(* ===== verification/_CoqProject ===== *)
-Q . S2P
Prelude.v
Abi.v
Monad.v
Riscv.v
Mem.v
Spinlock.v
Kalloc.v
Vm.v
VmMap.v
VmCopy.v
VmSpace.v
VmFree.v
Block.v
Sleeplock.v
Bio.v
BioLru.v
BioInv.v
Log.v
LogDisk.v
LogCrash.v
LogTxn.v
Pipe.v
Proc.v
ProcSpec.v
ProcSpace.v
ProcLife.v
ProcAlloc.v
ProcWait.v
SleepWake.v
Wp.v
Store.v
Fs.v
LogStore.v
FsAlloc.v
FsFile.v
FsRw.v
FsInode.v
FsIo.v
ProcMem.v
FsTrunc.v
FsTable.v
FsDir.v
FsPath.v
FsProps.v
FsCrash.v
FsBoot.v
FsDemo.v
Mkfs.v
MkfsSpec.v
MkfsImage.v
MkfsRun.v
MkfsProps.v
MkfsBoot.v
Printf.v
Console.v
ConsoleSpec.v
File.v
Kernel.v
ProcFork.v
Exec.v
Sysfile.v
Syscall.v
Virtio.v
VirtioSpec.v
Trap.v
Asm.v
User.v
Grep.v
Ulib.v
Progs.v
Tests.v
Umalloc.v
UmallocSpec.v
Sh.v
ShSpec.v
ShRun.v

☆ ☆ ☆ ☆ ☆ ☆ ☆

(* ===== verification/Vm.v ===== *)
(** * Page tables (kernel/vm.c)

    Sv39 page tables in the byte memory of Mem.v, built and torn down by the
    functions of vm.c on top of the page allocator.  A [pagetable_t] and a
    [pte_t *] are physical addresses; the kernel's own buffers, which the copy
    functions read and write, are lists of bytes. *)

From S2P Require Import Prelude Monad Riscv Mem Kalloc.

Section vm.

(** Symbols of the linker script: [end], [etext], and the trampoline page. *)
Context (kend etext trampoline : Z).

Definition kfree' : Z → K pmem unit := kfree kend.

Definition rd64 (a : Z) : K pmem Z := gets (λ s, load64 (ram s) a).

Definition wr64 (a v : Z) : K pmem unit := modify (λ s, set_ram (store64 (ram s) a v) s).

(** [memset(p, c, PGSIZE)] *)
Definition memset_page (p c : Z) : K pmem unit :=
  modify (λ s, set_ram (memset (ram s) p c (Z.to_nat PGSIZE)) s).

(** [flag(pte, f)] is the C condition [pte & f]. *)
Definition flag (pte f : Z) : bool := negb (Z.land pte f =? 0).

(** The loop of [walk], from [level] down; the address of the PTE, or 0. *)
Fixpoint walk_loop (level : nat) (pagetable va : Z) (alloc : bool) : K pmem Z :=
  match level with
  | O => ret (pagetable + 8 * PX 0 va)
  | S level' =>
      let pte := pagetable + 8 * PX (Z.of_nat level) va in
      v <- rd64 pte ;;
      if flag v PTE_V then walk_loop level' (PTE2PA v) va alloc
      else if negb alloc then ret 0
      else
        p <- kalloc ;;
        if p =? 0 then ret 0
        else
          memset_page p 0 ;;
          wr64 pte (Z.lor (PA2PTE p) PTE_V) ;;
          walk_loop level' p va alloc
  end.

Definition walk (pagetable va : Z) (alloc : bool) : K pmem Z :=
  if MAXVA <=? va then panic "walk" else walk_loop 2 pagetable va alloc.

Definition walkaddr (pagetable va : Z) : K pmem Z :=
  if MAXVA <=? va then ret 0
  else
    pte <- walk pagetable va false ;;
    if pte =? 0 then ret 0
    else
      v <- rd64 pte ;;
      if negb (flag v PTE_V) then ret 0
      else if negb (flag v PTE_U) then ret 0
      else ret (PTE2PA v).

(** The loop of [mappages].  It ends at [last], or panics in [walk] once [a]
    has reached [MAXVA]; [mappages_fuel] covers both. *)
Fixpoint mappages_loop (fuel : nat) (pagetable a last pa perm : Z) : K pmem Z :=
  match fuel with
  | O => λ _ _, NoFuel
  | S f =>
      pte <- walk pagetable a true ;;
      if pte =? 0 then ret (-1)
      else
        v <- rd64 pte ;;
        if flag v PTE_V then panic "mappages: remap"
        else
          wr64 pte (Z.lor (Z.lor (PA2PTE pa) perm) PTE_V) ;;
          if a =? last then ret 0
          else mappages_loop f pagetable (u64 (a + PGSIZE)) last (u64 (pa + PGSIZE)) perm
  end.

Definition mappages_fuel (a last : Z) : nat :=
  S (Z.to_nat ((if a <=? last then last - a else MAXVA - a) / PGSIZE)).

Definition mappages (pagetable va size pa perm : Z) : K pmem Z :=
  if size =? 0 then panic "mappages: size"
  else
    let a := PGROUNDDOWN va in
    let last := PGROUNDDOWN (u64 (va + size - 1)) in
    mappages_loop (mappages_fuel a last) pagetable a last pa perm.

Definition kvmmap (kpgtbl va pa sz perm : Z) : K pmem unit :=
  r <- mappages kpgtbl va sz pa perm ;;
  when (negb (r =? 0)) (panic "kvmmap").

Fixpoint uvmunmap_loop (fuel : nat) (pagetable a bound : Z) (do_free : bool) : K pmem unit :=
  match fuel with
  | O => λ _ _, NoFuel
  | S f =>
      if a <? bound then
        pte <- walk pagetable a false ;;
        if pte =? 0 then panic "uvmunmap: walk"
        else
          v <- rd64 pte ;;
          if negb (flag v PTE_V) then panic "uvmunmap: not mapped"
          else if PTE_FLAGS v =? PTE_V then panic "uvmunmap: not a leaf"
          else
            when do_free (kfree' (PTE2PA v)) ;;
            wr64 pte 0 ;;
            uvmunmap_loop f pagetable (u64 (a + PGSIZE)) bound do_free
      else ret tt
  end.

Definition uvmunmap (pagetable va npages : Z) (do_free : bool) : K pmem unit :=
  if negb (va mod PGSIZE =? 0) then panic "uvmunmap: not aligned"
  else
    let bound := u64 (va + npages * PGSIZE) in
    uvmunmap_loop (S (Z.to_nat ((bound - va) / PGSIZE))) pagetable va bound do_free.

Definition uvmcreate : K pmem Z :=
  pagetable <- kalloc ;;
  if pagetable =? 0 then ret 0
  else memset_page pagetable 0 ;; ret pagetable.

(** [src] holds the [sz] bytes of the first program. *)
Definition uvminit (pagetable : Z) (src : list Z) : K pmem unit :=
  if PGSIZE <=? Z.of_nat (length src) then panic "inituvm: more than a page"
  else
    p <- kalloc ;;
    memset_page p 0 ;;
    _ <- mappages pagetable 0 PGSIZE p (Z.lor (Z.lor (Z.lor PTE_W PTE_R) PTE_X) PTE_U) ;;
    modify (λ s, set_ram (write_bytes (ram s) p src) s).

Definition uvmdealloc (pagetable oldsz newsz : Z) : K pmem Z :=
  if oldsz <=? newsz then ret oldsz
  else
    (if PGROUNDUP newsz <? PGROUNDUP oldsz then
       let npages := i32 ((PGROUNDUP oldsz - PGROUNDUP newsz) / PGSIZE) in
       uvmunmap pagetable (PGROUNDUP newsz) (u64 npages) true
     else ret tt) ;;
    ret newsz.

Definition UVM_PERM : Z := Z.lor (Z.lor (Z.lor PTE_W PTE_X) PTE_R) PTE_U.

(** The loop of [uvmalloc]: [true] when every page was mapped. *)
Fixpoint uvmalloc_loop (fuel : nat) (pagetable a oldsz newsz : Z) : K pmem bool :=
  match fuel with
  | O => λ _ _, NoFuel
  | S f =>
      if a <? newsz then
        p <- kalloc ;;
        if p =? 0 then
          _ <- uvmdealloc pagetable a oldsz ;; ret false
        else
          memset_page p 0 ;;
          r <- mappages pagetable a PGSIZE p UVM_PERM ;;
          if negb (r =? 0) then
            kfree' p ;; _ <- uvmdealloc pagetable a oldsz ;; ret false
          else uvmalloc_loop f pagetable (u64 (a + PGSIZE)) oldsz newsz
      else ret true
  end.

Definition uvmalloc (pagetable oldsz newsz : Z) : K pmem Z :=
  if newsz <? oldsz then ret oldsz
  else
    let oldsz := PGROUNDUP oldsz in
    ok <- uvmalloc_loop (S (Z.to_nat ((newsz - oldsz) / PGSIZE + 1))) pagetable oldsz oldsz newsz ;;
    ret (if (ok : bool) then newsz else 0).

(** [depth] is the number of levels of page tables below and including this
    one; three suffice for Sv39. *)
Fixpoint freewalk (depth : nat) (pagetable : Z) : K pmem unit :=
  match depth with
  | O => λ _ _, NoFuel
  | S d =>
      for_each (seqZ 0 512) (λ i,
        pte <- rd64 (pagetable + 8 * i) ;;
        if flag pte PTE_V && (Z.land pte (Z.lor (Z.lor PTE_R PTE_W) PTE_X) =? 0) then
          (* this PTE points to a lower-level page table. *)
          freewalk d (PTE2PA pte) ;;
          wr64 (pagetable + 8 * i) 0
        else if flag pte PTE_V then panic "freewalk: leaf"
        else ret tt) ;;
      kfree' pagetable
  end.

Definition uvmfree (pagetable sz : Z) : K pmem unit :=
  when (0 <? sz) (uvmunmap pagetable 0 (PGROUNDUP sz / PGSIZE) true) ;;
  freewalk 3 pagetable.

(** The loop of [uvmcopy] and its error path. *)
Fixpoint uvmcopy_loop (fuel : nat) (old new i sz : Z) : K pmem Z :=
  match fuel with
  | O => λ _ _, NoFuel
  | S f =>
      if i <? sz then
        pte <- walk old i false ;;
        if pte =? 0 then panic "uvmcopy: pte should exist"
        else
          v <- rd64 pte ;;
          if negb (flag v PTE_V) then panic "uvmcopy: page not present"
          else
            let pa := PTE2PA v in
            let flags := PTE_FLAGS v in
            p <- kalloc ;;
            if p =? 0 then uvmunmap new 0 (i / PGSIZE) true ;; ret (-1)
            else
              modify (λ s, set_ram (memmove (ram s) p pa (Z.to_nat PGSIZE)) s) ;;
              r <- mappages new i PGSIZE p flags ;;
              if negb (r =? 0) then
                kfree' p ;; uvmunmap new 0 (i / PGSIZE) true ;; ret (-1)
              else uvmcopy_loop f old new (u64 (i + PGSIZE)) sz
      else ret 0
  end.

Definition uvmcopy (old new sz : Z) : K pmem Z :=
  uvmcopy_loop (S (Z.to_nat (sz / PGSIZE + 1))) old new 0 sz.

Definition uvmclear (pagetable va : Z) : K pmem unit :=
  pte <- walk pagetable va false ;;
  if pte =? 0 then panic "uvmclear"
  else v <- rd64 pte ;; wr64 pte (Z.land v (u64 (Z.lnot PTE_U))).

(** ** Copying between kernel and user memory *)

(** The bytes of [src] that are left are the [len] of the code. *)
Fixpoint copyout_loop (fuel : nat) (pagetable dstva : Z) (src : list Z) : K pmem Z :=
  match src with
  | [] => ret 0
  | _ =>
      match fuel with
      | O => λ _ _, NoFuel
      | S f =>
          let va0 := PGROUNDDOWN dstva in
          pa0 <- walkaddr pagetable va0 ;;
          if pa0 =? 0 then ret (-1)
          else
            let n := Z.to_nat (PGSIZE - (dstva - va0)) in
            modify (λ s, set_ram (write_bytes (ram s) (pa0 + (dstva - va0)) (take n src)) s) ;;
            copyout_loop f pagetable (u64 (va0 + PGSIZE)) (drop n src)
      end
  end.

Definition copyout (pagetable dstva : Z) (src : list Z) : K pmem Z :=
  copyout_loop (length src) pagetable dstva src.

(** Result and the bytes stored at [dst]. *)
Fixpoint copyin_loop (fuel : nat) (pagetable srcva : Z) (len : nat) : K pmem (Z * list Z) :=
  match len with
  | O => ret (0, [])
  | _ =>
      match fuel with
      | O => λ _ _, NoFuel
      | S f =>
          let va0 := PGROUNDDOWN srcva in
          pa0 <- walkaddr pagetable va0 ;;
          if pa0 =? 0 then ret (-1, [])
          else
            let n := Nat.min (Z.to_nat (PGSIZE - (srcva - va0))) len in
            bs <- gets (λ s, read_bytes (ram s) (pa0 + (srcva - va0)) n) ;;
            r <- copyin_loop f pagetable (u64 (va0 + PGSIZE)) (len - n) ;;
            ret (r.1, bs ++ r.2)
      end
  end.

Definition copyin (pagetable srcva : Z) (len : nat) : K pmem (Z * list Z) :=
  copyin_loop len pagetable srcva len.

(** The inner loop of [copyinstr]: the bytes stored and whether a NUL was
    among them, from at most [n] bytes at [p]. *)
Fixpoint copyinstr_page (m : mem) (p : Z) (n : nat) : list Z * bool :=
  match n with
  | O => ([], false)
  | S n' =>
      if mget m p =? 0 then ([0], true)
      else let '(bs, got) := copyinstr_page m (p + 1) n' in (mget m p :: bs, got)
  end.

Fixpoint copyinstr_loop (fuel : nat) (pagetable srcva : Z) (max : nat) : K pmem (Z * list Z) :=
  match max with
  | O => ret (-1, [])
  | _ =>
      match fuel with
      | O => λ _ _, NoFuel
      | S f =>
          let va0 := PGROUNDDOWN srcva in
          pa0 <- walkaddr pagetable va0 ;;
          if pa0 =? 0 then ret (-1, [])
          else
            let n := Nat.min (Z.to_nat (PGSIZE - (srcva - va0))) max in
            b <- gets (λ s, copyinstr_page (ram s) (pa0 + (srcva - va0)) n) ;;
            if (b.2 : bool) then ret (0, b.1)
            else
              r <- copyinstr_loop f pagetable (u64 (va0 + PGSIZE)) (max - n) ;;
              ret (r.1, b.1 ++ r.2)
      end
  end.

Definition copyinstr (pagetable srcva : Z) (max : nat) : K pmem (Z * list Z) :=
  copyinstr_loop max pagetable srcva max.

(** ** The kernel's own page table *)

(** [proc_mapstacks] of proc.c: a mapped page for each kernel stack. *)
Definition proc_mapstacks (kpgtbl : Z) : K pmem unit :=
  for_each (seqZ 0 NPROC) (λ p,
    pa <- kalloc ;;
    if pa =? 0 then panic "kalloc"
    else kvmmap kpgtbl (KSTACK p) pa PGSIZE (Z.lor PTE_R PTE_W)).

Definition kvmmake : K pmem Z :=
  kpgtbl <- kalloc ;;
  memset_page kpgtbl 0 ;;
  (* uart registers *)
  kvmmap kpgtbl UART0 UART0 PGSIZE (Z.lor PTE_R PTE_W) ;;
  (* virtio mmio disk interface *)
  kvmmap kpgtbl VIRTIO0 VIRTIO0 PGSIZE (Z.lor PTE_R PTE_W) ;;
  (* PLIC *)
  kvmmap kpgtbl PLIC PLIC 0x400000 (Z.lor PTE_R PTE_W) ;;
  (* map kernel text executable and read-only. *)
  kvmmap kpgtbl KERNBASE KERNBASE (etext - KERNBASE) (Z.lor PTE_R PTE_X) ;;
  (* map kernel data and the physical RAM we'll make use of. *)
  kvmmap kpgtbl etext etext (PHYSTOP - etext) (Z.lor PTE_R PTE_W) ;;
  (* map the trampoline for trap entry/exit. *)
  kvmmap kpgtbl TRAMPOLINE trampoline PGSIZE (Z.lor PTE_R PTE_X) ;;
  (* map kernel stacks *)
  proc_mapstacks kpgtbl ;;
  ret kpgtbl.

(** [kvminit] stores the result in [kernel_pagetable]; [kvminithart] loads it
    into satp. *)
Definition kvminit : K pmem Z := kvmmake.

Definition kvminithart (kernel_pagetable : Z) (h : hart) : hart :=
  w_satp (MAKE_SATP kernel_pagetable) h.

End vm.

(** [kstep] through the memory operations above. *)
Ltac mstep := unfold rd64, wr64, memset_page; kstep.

☆ ☆ ☆ ☆ ☆ ☆ ☆

Exercise prompt – Go through the listing above and copy each line that contains "seqZ".

Response area –
      for_each (seqZ 0 512) (λ i,
  for_each (seqZ 0 NPROC) (λ p,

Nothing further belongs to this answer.